» **Action item**
Please restate the following records word for word.

(Collected data entries)
++++

Definition adb_w_init_dynamic (schema nbuckets : Z) : outcome adb :=
  let db := mk_adb None schema nbuckets 0 (b2z (nbuckets =? 0)) (replicate (Z.to_nat nbuckets) []) in
  let! (_, db) := adb_w_raw db [adb_hdr_bytes 0] ADB_HDR_SIZE ADB_HDR_SIZE in
  Ok db.

Definition adb_w_init_static (bufsz : Z) : adb := mk_adb (Some []) 0 0 (u32 bufsz) 1 [].

(** Drops all data but the header. *)
Definition adb_reset (db : adb) : adb :=
  mk_adb (take (Z.to_nat ADB_HDR_SIZE) <$> adb_adb db) (adb_schema db) (num_buckets db) (alloc_len db)
    (no_cache db) (replicate (length (bucket db)) []).

Definition iovec_len (vec : list bytes) : Z := Z.of_nat (length (concat vec)).

Fixpoint iovec_hash (vec : list bytes) (hash : Z) : Z :=
  match vec with
  | [] => hash
  | v :: vec' => iovec_hash vec' (apk_blob_hash_seed v hash)
  end.

(** Whether the bytes at [base] differ from the vector. *)
Fixpoint iovec_memcmp (vec : list bytes) (base : bytes) : bool :=
  match vec with
  | [] => false
  | v :: vec' =>
      if memcmp (take (length v) base) v =? 0 then iovec_memcmp vec' (drop (length v) base) else true
  end.

(** The walk over the entries of a bucket: the data is there already, an entry to fill, or
    no entry left. *)
Inductive slot := Stored (offs : Z) | Vacant (i : nat) | Exhausted.

Fixpoint bucket_scan (data : bytes) (hash len alignment : Z) (vec : list bytes)
    (l : list adb_w_bucket_entry) (i : nat) : slot :=
  match l with
  | [] => Exhausted
  | e :: l' =>
      if e_len e =? 0 then Vacant i
      else if negb (e_hash e =? hash) then bucket_scan data hash len alignment vec l' (S i)
      else if (e_len e =? len) && negb (iovec_memcmp vec (drop (Z.to_nat (e_offs e)) data)) then
        if negb (Z.land (e_offs e) (alignment - 1) =? 0) then Vacant i else Stored (e_offs e)
      else bucket_scan data hash len alignment vec l' (S i)
  end.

++++

» **Written response**
Definition adb_w_init_dynamic (schema nbuckets : Z) : outcome adb :=
  let db := mk_adb None schema nbuckets 0 (b2z (nbuckets =? 0)) (replicate (Z.to_nat nbuckets) []) in
  let! (_, db) := adb_w_raw db [adb_hdr_bytes 0] ADB_HDR_SIZE ADB_HDR_SIZE in
  Ok db.

Definition adb_w_init_static (bufsz : Z) : adb := mk_adb (Some []) 0 0 (u32 bufsz) 1 [].

(** Drops all data but the header. *)
Definition adb_reset (db : adb) : adb :=
  mk_adb (take (Z.to_nat ADB_HDR_SIZE) <$> adb_adb db) (adb_schema db) (num_buckets db) (alloc_len db)
    (no_cache db) (replicate (length (bucket db)) []).

Definition iovec_len (vec : list bytes) : Z := Z.of_nat (length (concat vec)).

Fixpoint iovec_hash (vec : list bytes) (hash : Z) : Z :=
  match vec with
  | [] => hash
  | v :: vec' => iovec_hash vec' (apk_blob_hash_seed v hash)
  end.

(** Whether the bytes at [base] differ from the vector. *)
Fixpoint iovec_memcmp (vec : list bytes) (base : bytes) : bool :=
  match vec with
  | [] => false
  | v :: vec' =>
      if memcmp (take (length v) base) v =? 0 then iovec_memcmp vec' (drop (length v) base) else true
  end.

(** The walk over the entries of a bucket: the data is there already, an entry to fill, or
    no entry left. *)
Inductive slot := Stored (offs : Z) | Vacant (i : nat) | Exhausted.

Fixpoint bucket_scan (data : bytes) (hash len alignment : Z) (vec : list bytes)
    (l : list adb_w_bucket_entry) (i : nat) : slot :=
  match l with
  | [] => Exhausted
  | e :: l' =>
      if e_len e =? 0 then Vacant i
      else if negb (e_hash e =? hash) then bucket_scan data hash len alignment vec l' (S i)
      else if (e_len e =? len) && negb (iovec_memcmp vec (drop (Z.to_nat (e_offs e)) data)) then
        if negb (Z.land (e_offs e) (alignment - 1) =? 0) then Vacant i else Stored (e_offs e)
      else bucket_scan data hash len alignment vec l' (S i)
  end.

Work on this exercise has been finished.